[dm-devel] [PATCH v2]multipath-tools: Re-ordering of child paths in priority group for round-robin path selector

Merla, ShivaKrishna ShivaKrishna.Merla at netapp.com
Thu Feb 20 19:10:20 UTC 2014


Resending with correction in protocol checks.

The default Linux bus scanning order is depth first. Due to this default
ordering of paths in priority group is by host. With round robin path selector
this will lead to i/o clumping on each host controller and starvation on other
host controller for certain duration before routing i/o to alternate one. 
Even with multiple LUNs sharing same host controllers, it will not yield flat
evenly distributed i/o pattern.
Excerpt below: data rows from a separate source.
(** The run when the file loads and the filter leaves rows. *)
Lemma app_nonempty_filter (i : Inputs) (df : DataFrame) (latest : Row) :
  read_parquet i = ReadOk df ->
  let selected_option := selectbox_value i in
  let start_date := fst (date_input_value i) in
  let end_date := snd (date_input_value i) in
  let filtered := filtered_df df selected_option start_date end_date in
  latest_data filtered = Some latest ->
  app i
  = ([ set_page_config;
       sidebar_header "Filter Options";
       sidebar_selectbox "Select a Location" (location_options df);
       sidebar_date_input "Select Date Range" (min_date df) (max_date df);
       st_title;
       st_markdown_filters selected_option start_date end_date;
       st_columns 4;
       st_metric "Total Vaccinations" (CountValue (total_vaccinations latest));
       st_metric "People Fully Vaccinated" (CountValue (people_fully_vaccinated latest));
       st_metric "Total Boosters" (CountValue (total_boosters latest));
       st_metric "Fully Vaccinated %"
                 (PercentValue (people_fully_vaccinated_per_hundred latest));
       st_progress (progress_arg (people_fully_vaccinated_per_hundred latest));
       st_markdown_rule;
       st_tabs ["Trends"; "Comparisons"; "Global View"]%string;
       st_subheader "Vaccination Trends Over Time";
       st_plotly_chart (px_area filtered "date" "total_vaccinations");
       st_plotly_chart (px_line filtered "date" "daily_vaccinations");
       st_subheader "Vaccination Breakdown";
       st_plotly_chart (px_bar_metric (melt comparison_cols [latest]) selected_option) ]
     ++ trace (global_view_tab df selected_option end_date),
     Done tt).
Proof.
  intros Hread selected_option start_date end_date filtered Hlatest.
  unfold latest_data in Hlatest.
  unfold app, load_data, pd_read_parquet. rewrite Hread.
  run_script. fold selected_option start_date end_date. fold filtered.
  destruct filtered as [|r0 rest] eqn:Hf; [discriminate|].
  unfold key_metrics, comparisons_tab, latest_comparison, iloc_last_frame,
    iloc_last_or_raise, trends_tab, global_view_tab.
  rewrite Hlatest.
  destruct (String.eqb selected_option "Worldwide"); reflexivity.
Qed.
(** The [end] handler. *)
Lemma onend_run st :
  handle onend st
  = (set_speechLog (SpeechLog.after (SpeechLog.init (speechLog st))) st,
     if available st && match recognizer st with Object => true | _ => false end
     then [Log "onend"; Log "SpeechRecognizer.start() begins."; RecognizerStart]
     else if available st then [Log "onend"; Log "SpeechRecognizer.start() begins."]
     else [Log "onend"]).
Proof.
  simpl. rewrite onLedger_init. simpl.
  destruct (available st) eqn:Ha; [|done].
  destruct (recognizer st) eqn:Hr.
  - unfold start. simpl. by rewrite Ha, Hr.
  - unfold start. simpl. by rewrite Ha, Hr.
  - rewrite start_run by done. simpl. unfold set_speechLog. simpl.
    by rewrite init_twice.
Qed.

(** The [result] handler, by what [update] and [getCurrentSpeech] do. *)
Lemma onresult_run ev st :
  handle (onresult ev) st
  = match SpeechLog.update ev (speechLog st) with
    | (SpeechLog.Normal true, s1, logs) =>
        match SpeechLog.getCurrentSpeech s1 with
        | (SpeechLog.Normal caption, s2, logs2) =>
            (set_speechLog s2 st,
             List.map LedgerLog logs ++ List.map LedgerLog logs2 ++ [Updated caption])
        | (SpeechLog.Throw err, s2, logs2) =>
            (set_speechLog s2 st,
             List.map LedgerLog logs ++ List.map LedgerLog logs2 ++ [Uncaught err])
        end
    | (SpeechLog.Normal false, s1, logs) => (set_speechLog s1 st, List.map LedgerLog logs)
    | (SpeechLog.Throw err, s1, logs) =>
        (set_speechLog s1 st, List.map LedgerLog logs ++ [Uncaught err])
    end.
Proof.
  simpl. unfold onLedger.
  destruct (SpeechLog.update ev (speechLog st)) as [[[[]|err] s1] logs]; simpl; try done.
  by destruct (SpeechLog.getCurrentSpeech s1) as [[[caption|err] s2] logs2].
Qed.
This will impact performance when more than
eight active paths are available per LUN. This will be even more worse when
repeat count is more than one. 

This patch addresses this issue by re-ordering paths in priority group by 
alternate host ports and even PCI adapters. This re-ordering is only necessary
for round-robin path selector. We have observed better IOPS and Throughput with
this crafted ordering of paths.

Paths belonging to same host are grouped into host groups and hosts from same
adapter are grouped into adapter groups. Later paths are selected to yield
crafted order to help route i/o to alternate host ports and adapters available
within priority group of LUN.

Signed-off-by: Shiva Krishna Merla<shivakrishna.merla at netapp.com>
Reviewed-by: Krishnasamy Somasundaram<somasundaram.krishnasamy at netapp.com>
--- 
 libmultipath/configure.c |  224 ++++++++++++++++++++++++++++++++++++++++++++++
 libmultipath/discovery.c |   87 ++++++++++++++++++
 libmultipath/structs.c   |   84 +++++++++++++++++
 libmultipath/structs.h   |   25 +++++-
 4 files changed, 419 insertions(+), 1 deletions(-)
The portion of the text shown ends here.